:: Given records

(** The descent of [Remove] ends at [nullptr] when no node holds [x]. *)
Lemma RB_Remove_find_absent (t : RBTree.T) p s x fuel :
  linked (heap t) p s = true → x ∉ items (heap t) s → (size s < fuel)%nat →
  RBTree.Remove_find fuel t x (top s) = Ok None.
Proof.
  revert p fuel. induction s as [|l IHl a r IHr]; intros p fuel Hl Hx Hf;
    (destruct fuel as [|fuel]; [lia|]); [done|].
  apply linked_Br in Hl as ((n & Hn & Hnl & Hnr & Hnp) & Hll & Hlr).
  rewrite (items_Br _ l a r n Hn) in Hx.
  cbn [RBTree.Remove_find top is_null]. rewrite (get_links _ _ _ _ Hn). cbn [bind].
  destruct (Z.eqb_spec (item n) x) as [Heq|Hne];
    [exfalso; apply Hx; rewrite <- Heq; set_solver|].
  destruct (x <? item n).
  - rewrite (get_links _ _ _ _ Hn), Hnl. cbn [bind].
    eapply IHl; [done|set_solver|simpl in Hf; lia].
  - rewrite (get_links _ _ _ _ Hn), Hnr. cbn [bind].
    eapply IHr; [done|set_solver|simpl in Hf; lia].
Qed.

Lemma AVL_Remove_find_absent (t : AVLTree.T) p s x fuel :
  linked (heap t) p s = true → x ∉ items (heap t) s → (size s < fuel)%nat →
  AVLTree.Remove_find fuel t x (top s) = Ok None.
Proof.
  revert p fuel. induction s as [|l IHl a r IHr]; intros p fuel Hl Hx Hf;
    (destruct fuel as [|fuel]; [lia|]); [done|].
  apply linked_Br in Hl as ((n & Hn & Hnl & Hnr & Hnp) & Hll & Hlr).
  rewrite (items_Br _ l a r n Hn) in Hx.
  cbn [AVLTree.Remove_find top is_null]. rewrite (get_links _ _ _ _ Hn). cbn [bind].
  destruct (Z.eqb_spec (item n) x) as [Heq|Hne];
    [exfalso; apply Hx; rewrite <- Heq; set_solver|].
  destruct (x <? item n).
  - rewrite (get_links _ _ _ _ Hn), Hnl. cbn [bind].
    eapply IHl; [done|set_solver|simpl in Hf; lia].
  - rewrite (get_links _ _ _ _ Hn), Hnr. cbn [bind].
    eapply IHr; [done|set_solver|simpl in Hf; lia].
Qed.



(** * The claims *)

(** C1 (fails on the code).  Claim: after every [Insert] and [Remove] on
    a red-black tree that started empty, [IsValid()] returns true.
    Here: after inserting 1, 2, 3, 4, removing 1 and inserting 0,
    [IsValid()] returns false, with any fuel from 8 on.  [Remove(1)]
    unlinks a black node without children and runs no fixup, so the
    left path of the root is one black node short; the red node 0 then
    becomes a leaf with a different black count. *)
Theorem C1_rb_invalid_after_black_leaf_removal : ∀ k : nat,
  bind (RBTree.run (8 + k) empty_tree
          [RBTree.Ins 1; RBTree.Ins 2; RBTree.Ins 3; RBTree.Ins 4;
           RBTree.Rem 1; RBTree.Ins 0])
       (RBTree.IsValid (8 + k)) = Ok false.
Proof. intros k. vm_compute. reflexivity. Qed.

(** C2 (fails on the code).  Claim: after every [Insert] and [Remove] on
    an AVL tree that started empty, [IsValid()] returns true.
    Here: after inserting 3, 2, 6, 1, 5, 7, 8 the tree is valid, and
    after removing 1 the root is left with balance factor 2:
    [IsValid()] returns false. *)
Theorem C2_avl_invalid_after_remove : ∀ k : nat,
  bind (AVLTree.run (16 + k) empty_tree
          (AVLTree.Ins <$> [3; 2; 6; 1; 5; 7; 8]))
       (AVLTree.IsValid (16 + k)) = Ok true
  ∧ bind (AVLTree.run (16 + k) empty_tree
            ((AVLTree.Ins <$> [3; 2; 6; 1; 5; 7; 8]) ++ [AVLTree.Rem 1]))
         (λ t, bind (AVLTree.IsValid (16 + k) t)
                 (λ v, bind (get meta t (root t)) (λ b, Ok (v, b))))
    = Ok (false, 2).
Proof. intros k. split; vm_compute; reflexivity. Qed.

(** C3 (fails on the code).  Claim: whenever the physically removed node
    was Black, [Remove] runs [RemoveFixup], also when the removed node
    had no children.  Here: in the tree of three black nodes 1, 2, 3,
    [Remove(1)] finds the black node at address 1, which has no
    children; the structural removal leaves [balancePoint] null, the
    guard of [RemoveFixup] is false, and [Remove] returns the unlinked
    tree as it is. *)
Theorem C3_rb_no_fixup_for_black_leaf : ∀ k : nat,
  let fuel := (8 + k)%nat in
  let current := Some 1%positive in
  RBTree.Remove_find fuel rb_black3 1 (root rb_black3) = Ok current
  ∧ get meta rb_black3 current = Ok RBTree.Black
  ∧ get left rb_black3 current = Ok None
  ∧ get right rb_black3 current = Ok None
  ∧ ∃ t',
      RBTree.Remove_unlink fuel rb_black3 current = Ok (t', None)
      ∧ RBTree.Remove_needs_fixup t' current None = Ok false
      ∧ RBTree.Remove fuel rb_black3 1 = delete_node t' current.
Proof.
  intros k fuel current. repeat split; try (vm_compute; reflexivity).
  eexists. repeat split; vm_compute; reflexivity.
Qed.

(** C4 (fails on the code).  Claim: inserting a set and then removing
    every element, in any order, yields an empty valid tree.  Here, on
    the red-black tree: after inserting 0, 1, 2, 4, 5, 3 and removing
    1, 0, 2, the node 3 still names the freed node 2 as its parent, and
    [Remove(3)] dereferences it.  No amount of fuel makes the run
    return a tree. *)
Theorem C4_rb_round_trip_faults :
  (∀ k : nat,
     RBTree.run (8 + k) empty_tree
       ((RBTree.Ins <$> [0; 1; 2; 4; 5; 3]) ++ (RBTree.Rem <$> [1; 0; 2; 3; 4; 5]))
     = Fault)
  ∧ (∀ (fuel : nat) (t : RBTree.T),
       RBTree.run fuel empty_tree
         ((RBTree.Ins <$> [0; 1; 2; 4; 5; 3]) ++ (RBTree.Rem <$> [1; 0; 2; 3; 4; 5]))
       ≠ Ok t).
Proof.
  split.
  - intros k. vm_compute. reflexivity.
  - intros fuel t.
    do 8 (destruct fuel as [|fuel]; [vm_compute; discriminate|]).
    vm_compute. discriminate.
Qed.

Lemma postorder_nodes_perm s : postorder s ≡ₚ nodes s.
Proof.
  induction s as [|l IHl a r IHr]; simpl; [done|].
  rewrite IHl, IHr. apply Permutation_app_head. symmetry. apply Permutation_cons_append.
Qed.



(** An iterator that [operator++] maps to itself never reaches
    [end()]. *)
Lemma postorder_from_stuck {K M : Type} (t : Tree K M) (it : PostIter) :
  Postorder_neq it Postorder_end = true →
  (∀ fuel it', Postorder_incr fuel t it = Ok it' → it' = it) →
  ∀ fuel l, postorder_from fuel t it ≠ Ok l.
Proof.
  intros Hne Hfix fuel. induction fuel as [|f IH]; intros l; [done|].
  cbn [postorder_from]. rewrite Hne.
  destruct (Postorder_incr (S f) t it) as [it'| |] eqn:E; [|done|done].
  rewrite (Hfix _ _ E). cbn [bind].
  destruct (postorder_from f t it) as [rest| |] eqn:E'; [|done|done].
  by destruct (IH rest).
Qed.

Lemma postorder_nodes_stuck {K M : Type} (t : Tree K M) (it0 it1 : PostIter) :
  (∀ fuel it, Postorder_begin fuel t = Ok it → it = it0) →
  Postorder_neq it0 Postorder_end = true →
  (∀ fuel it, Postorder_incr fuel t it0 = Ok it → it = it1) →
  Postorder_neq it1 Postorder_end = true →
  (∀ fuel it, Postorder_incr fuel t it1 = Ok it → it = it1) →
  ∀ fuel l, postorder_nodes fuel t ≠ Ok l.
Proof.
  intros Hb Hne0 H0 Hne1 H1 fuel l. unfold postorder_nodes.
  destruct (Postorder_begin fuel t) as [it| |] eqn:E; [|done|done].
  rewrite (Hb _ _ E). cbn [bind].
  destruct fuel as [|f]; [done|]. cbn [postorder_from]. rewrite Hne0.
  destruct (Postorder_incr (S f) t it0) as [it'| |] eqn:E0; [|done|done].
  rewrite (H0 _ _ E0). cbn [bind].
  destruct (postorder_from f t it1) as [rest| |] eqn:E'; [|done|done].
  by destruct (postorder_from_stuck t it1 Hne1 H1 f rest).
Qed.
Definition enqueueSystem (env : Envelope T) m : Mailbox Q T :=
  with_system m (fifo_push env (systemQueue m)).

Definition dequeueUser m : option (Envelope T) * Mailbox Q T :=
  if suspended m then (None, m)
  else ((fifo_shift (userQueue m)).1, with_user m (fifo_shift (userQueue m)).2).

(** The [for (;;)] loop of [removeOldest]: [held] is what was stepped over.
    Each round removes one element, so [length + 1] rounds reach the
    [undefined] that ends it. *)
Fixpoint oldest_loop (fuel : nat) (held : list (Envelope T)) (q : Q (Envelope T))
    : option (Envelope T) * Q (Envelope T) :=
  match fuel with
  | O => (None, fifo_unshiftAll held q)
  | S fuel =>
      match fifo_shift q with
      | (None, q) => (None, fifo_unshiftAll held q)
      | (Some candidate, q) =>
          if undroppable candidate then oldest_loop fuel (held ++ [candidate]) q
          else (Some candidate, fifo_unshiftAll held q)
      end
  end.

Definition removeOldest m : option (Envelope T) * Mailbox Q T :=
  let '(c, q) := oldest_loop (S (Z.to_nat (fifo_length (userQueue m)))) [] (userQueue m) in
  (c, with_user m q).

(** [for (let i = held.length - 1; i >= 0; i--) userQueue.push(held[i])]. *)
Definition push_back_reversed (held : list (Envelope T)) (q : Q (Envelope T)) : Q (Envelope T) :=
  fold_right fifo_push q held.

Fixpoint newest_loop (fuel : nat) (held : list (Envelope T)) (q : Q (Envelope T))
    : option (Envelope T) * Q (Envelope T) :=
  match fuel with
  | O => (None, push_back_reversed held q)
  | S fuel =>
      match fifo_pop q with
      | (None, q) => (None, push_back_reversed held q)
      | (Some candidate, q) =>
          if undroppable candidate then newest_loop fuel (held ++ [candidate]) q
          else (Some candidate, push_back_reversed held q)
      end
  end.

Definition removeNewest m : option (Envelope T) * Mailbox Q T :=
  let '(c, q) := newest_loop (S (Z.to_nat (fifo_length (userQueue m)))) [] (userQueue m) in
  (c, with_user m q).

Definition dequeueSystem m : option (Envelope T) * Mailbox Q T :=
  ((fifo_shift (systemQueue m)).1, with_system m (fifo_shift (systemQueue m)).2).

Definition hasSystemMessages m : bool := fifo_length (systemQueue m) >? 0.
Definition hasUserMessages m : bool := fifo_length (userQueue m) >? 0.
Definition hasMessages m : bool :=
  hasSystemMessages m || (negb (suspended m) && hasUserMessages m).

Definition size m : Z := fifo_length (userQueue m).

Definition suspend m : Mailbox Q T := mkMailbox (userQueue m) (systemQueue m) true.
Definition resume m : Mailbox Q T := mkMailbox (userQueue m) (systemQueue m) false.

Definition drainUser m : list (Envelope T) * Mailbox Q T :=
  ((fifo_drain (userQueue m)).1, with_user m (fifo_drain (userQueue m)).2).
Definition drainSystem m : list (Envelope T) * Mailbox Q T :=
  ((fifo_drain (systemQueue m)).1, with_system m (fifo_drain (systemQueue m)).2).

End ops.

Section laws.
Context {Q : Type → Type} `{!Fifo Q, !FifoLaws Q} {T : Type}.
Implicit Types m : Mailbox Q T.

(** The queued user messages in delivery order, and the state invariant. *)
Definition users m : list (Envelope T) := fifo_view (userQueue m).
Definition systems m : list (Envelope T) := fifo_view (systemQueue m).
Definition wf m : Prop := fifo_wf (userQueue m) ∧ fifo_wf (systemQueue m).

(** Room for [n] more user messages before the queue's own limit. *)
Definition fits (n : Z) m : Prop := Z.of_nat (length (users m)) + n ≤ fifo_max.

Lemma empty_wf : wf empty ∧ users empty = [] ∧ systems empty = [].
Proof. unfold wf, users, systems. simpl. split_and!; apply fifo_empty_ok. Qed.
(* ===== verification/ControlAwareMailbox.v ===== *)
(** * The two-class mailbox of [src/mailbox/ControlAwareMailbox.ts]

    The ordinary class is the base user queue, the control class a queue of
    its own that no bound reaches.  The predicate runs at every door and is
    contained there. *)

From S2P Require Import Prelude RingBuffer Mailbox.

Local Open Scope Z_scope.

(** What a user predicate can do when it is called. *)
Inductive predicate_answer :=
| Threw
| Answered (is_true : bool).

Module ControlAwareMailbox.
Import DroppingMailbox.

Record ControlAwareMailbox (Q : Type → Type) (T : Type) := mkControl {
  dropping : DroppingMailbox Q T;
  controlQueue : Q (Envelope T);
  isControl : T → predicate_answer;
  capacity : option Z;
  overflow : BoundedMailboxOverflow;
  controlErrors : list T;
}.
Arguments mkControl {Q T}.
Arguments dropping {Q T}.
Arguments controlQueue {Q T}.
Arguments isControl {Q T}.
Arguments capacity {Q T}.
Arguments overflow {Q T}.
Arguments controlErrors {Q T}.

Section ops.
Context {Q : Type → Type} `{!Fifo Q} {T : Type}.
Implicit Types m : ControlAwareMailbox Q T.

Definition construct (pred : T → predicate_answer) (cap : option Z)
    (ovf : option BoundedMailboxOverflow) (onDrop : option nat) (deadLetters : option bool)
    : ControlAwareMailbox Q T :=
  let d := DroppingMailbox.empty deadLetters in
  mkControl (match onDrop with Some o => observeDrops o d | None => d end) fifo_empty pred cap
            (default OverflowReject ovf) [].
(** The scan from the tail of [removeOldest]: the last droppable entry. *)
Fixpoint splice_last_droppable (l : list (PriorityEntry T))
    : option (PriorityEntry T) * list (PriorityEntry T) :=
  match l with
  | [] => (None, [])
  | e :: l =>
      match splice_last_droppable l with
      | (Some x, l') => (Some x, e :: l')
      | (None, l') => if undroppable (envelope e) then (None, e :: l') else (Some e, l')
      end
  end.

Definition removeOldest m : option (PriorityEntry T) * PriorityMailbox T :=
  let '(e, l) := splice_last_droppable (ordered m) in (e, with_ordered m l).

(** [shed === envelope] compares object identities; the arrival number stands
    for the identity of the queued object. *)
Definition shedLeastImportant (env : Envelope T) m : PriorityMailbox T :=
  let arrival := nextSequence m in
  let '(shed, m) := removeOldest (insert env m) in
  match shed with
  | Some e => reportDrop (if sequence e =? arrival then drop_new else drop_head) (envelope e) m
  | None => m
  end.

::::

Where the data above reaches the line holding "destruct (Postorder_incr (S f) t it0)", begin printing, and stop after the line holding "match fifo_shift q with". Each line must be reproduced exactly, with nothing else added.

Output for this task →
  destruct (Postorder_incr (S f) t it0) as [it'| |] eqn:E0; [|done|done].
  rewrite (H0 _ _ E0). cbn [bind].
  destruct (postorder_from f t it1) as [rest| |] eqn:E'; [|done|done].
  by destruct (postorder_from_stuck t it1 Hne1 H1 f rest).
Qed.
Definition enqueueSystem (env : Envelope T) m : Mailbox Q T :=
  with_system m (fifo_push env (systemQueue m)).

Definition dequeueUser m : option (Envelope T) * Mailbox Q T :=
  if suspended m then (None, m)
  else ((fifo_shift (userQueue m)).1, with_user m (fifo_shift (userQueue m)).2).

(** The [for (;;)] loop of [removeOldest]: [held] is what was stepped over.
    Each round removes one element, so [length + 1] rounds reach the
    [undefined] that ends it. *)
Fixpoint oldest_loop (fuel : nat) (held : list (Envelope T)) (q : Q (Envelope T))
    : option (Envelope T) * Q (Envelope T) :=
  match fuel with
  | O => (None, fifo_unshiftAll held q)
  | S fuel =>
      match fifo_shift q with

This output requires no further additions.